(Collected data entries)
------------------------

Lemma dec_session_ok t cs : ∀ d a out,
  dec_rep t d a out → Forall command_ok cs →
  zc_buf_used (d_super d) < zc_buf_len (d_super d) →
  zc_error_counter (d_super d) + zlen cs < INT_MAX →
  zc_buf_used (d_super d) + fed_size cs ≤ 2 ^ 30 - 32 →
  ∃ ok to d' a' out', session d cs = Done (ok, to, d') ∧ dec_rep t d' a' out' ∧
    zc_buf_used (d_super d') < zc_buf_len (d_super d').
Proof.
  induction cs as [|[bs|n] cs IH]; intros d a out Hrep Hcs Hlt He Hsz; cbn [session].
  - eauto 10.
  - unfold fed_size in Hsz. change (fed (Feed bs :: cs)) with (bs ++ fed cs) in Hsz.
    rewrite length_app in Hsz. cbn [length] in *. inversion_clear Hcs as [|? ? Hk Hks].
    destruct (decode_transform_ok t d a out bs Hrep) as (ok & d1 & H1 & Hlt1 & Hu1 & He1); [lia..|].
    assert (Hrep1 : ∃ a1 out1, dec_rep t d1 a1 out1).
    { destruct (dec_transform_law _ _ _ _ _ _ _ Hrep Hk H1) as (o & a1 & _ & Hr).
      exists a1, (out ++ o). exact Hr. }
    destruct Hrep1 as (a1 & out1 & Hrep1).
    destruct (IH d1 a1 out1 Hrep1 Hks) as (ok2 & to & d2 & a2 & out2 & H2 & ? & ?);
      [lia..|unfold fed_size; lia|].
    change (z_code_transform d bs) with (z_code_base64_decode_transform d bs).
    rewrite H1, Done_bind. cbn [snd fst]. rewrite H2, Done_bind. eauto 10.
  - change (fed (Read n :: cs)) with (fed cs) in Hsz. unfold fed_size in Hsz.
    change (fed (Read n :: cs)) with (fed cs) in Hsz. cbn [length] in *.
    inversion_clear Hcs as [|? ? Hk Hks]. pose proof Hrep as (Hwf & _).
    destruct (z_code_get_result_ok (d_super d) n Hwf Hk Hlt) as (s & Hg & Hws & Hrs & Hls & _).
    assert (Hus : zc_buf_used s ≤ zc_buf_used (d_super d)).
    { pose proof (zc_results_length _ Hwf). pose proof (zc_results_length _ Hws) as Hl2.
      rewrite Hrs, length_drop in Hl2. lia. }
    assert (Hread : code_read d n = Done (take (Z.to_nat n) (zc_results (d_super d)), d_with_super s d)).
    { unfold code_read. cbn [code_super decode_methods]. by rewrite Hg. }
    destruct (dec_read_law _ _ _ _ _ _ _ Hrep Hk Hread) as [_ Hrep1].
    assert (He1 : zc_error_counter s = zc_error_counter (d_super d))
      by by destruct (z_code_get_result_Done _ _ _ _ Hwf Hk Hg) as (_ & _ & _ & _ & ? & _).
    destruct (IH (d_with_super s d) a _ Hrep1 Hks) as (ok2 & to & d2 & a2 & out2 & H2 & ? & ?);
      cbn; [lia|lia|unfold fed_size; lia|].
    rewrite Hread, Done_bind. cbn [snd fst]. rewrite H2, Done_bind. eauto 10.
Qed.

Lemma dec_whole_session_ok t bufsize cs n :
  bufsize ≤ INT_MAX → Forall command_ok cs → 0 ≤ n → fed_size cs ≤ 2 ^ 30 - 32 →
  ∃ ok to, whole_session (z_code_base64_decode_new bufsize t) cs n = Done (ok, to).
Proof.
  intros Hb Hcs Hn Hsz. pose proof (dec_rep_new bufsize t Hb) as Hrep.
  destruct (dec_session_ok t cs _ _ _ Hrep Hcs) as (ok & to & d & a & out & Hs & Hrep' & Hlt).
  - cbn. unfold ZCODE_BUFSIZE_DEFAULT. case_decide; lia.
  - unfold fed_size, INT_MAX in *. cbn. lia.
  - cbn. lia.
  - unfold whole_session. rewrite Hs, Done_bind. cbn [snd fst].
    assert (Hf : ∃ ok2 d2, z_code_finish d = Done (ok2, d2) ∧ d_super d2 = d_super d).
    { unfold z_code_finish. cbn [decode_methods code_finish].
      unfold z_code_base64_decode_finish. cbn [d_error_tolerant d_with_phase].
      case_decide; [destruct (d_error_tolerant d)|]; eauto. }
    destruct Hf as (ok2 & d2 & Hf & Hd2). rewrite Hf, Done_bind. cbn [snd fst].
    unfold code_read. cbn [code_super decode_methods]. rewrite Hd2.
    destruct (z_code_get_result_ok (d_super d) n) as (s & Hg & _); [by destruct Hrep'|done..|].
    rewrite Hg, !Done_bind. eauto.
Qed.

(** *** The encoder fed without reads *)

Lemma enc_session_ok chunks : ∀ e a out,
  enc_rep 0 e a out → enc_aligned e → es_lp a = 0 → Forall (Forall is_byte) chunks →
  zc_buf_used (e_super e) + 2 * zlen (concat chunks) ≤ 2 ^ 30 - 8 →
  ∃ e' a' o, session e (Feed <$> chunks) = Done (true, [], e') ∧ enc_rep 0 e' a' (out ++ o) ∧
    m_run (enc_machine 0) a (concat chunks) = (true, o, a') ∧ enc_aligned e' ∧ es_lp a' = 0.
Proof.
  induction chunks as [|bs chunks IH]; intros e a out Hrep Hal Hlp Hbs Hsz; cbn [fmap list_fmap session].
  - exists e, a, []. by rewrite app_nil_r.
  - cbn [concat] in *. rewrite length_app in Hsz. inversion_clear Hbs as [|? ? Hb Hbs'].
    destruct (encode_transform_ok e a out bs Hrep Hal) as (e1 & H1 & Hal1); [lia|].
    destruct (enc_transform_law _ _ _ _ _ _ _ Hrep Hb H1) as (o & a1 & Hrun & Hrep1).
    assert (Hlp1 : es_lp a1 = 0).
    { pose proof (enc_run_lp0 bs a Hlp) as E. by rewrite Hrun in E. }
    assert (Hu1 : zc_buf_used (e_super e1) ≤ zc_buf_used (e_super e) + 2 * zlen bs).
    { pose proof (zc_results_length _ (proj1 Hrep)) as E0.
      pose proof (zc_results_length _ (proj1 Hrep1)) as E1.
      destruct Hrep as (_ & E2 & _), Hrep1 as (_ & E & _).
      rewrite E2 in E0. rewrite E, length_app in E1.
      pose proof (enc_run_length bs a) as Hlen. rewrite Hrun in Hlen. cbn in Hlen. lia. }
    destruct (IH e1 a1 _ Hrep1 Hal1 Hlp1 Hbs') as (e2 & a2 & o2 & H2 & Hrep2 & Hrun2 & ? & ?); [lia|].
    change (z_code_transform e bs) with (z_code_base64_encode_transform e bs).
    exists e2, a2, (o ++ o2). rewrite H1, Done_bind. cbn [snd fst]. rewrite H2, Done_bind.
    rewrite (m_run_app _ _ _ _ _ _ Hrun), Hrun2, app_assoc. by split_and!.
Qed.
End functions.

------------------------

▶ Exercise description
Count every line of the records that holds the string "induction". Write only the total.

▶ Answer to the problem
2